Your app owns freshness and revocation — re-fetch on a cadence appropriate for your trust window.

Export compliance

The SDK links OpenSSL. Apps that link a non-Apple cryptography library must self-classify against U.S. export regulations on App Store submission. Set ITSAppUsesNonExemptEncryption in your Info.plist:

  • false ("NO") — if your app's crypto usage is limited to what this SDK does on your behalf (PACE, Chip Authentication, CMS/PKCS#7 verification, X.509 parsing). These are standard authentication and digital-signature operations that fall under the EAR §740.17 mass-market exemption Apple's submission flow recognizes as the "non-exempt: NO" path.
  • true — if your app does additional non-exempt encryption. You'll need a year-end ENC self-classification report unless an exemption applies.

See ATTRIBUTION.md and Apple's Complying With Encryption Export Regulations for details. When in doubt, consult your export-compliance counsel.

Licensing and attribution

This SDK is Apache-2.0. It vendors NFCPassportReader (MIT, Andy Qua and contributors) under Sources/AmSemnat/Internal/Vendored/ with access levels lowered to internal. Romania-specific additions (CAN-based PACE support, EDataReader, SigningReader) are also MIT, authored by the am-semnat project. OpenSSL is linked via the CocoaPods OpenSSL-Universal distribution (Apache-2.0).

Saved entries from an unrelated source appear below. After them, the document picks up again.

(** * tts-copilot: a shallow embedding of the TypeScript sources

    The development follows the layout of the repository:
    - [TextProcessor] and [TTSEngine]       (src/tts-engine.ts)
    - [ConfigManager] and [DEFAULT_CONFIG]  (src/config.ts)
    - [CopilotIntegration]                  (src/copilot-integration.ts)
    - [TTSCopilot]                          (src/tts-copilot.ts)

    JavaScript strings are sequences of UTF-16 code units, numbers are
    IEEE 754 binary64 values, objects live in a heap and are handled through
    references, and a method that can throw returns a [completion] together
    with the state it leaves behind. *)

From Stdlib Require Import ZArith NArith List String Ascii Lia Bool.
From Stdlib Require Import Floats.SpecFloat.
From stdpp Require Import base option list gmap.

Local Open Scope N_scope.

(** ** Strings *)

(** A JavaScript string: its UTF-16 code units. *)
Abbreviation jsstring := (list N).

(** The code units of an ASCII literal. *)
Fixpoint str (s : string) : jsstring :=
  match s with
  | EmptyString => []
  | String a r => N_of_ascii a :: str r
  end.

(** [\s]: WhiteSpace and LineTerminator of ECMAScript; [trim] strips the same
    set. *)
Definition is_space (c : N) : bool :=
  ((9 <=? c) && (c <=? 13)) || (c =? 32) || (c =? 160) || (c =? 5760)
  || ((8192 <=? c) && (c <=? 8202)) || (c =? 8232) || (c =? 8233)
  || (c =? 8239) || (c =? 8287) || (c =? 12288) || (c =? 65279).

(** [\w] without the [i] and [u] flags: [A-Za-z0-9_]. *)
Definition is_word (c : N) : bool :=
  ((48 <=? c) && (c <=? 57)) || ((65 <=? c) && (c <=? 90)) || (c =? 95)
  || ((97 <=? c) && (c <=? 122)).
(** * Quiz-chain solver (main.py): a shallow embedding and its properties

    The development follows the layout of [main.py]:
    - [Py]: the Python values the program manipulates (strings as lists of
      code points, bytes, exceptions) and the [str] methods it calls;
    - [Re]: a backtracking matcher for the fragment of [re] that the patterns
      of [main.py] use, with [search], [findall] and [sub];
    - [Codec]: [base64.b64decode] and [bytes.decode("utf-8", errors="ignore")];
    - [Num]: binary64 numbers (primitive floats) with [float(str)], [int(float)]
      and the integer/float normalisation of the heuristics;
    - [Quiz]: the functions of [main.py] themselves;
    - the theorems, one group per function. *)

From Stdlib Require Import String Ascii List NArith ZArith Bool Lia Floats.
Import ListNotations.

Set Implicit Arguments.

(* ================================================================== *)
(** ** Python values *)

Module Py.

(** A [str] is a sequence of Unicode code points. *)
Definition char := N.
Definition str := list char.

(** ASCII literals of the source text. *)
Definition lit (s : string) : str :=
  List.map N_of_ascii (list_ascii_of_string s).

Definition bytes := list N.

(** The exception classes the program meets; all derive from [Exception]. *)
Inductive exn :=
| RuntimeError (msg : str)
| TimeoutError (msg : str)
| ValueError (msg : str)
| BinasciiError (msg : str)
| OverflowError
| IndexError
| AttributeError
| HTTPError (msg : str)
| OtherError (msg : str).

Inductive result (A : Type) :=
| Ok (a : A)
| Raise (e : exn).
Arguments Ok {A} a.
Arguments Raise {A} e.

Definition bind {A B} (m : result A) (k : A -> result B) : result B :=
  match m with Ok a => k a | Raise e => Raise e end.

Declare Scope py_scope.
Delimit Scope py_scope with py.
Notation "x <- m ;; k" := (bind m (fun x => k))
  (at level 61, m at next level, right associativity) : py_scope.

(** [try: body except Exception: handler] *)
Definition try_except {A} (body : result A) (handler : exn -> result A) : result A :=
  match body with Ok a => Ok a | Raise e => handler e end.

Definition str_eqb (a b : str) : bool :=
  if list_eq_dec N.eq_dec a b then true else false.

(** [str.isspace] on one code point: the Unicode whitespace set, which is
    also what [\s] matches and what [str.strip()] removes. *)
Definition is_space (c : char) : bool :=
  ((9 <=? c) && (c <=? 13) || (28 <=? c) && (c <=? 32)
   || (c =? 133) || (c =? 160) || (c =? 5760)
   || (8192 <=? c) && (c <=? 8202)
   || (c =? 8232) || (c =? 8233) || (c =? 8239) || (c =? 8287) || (c =? 12288))%N.

(** ASCII decimal digits and word characters.  CPython's [\d] and [\w] also
    accept the digits and letters of other scripts; the tables below are
    those of the ASCII range. *)
Definition is_digit (c : char) : bool := ((48 <=? c) && (c <=? 57))%N.
Definition is_upper (c : char) : bool := ((65 <=? c) && (c <=? 90))%N.
Definition is_lower (c : char) : bool := ((97 <=? c) && (c <=? 122))%N.
Definition is_word (c : char) : bool :=
  is_digit c || is_upper c || is_lower c || (c =? 95)%N.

What you need to do: surface third-party attribution in your app. An "Open-Source Licenses" screen listing NFCPassportReader (MIT) and OpenSSL (Apache-2.0) is the standard pattern. See ATTRIBUTION.md for a ready-to-drop SwiftUI snippet and the full guide.

License

This SDK is licensed under the Apache License, Version 2.0. See LICENSE. Third-party component licenses are in LICENSE-THIRD-PARTY.

Support

"Maintained, best-effort." Used in production for am-semnat. Issues and PRs welcome; no SLA guarantees.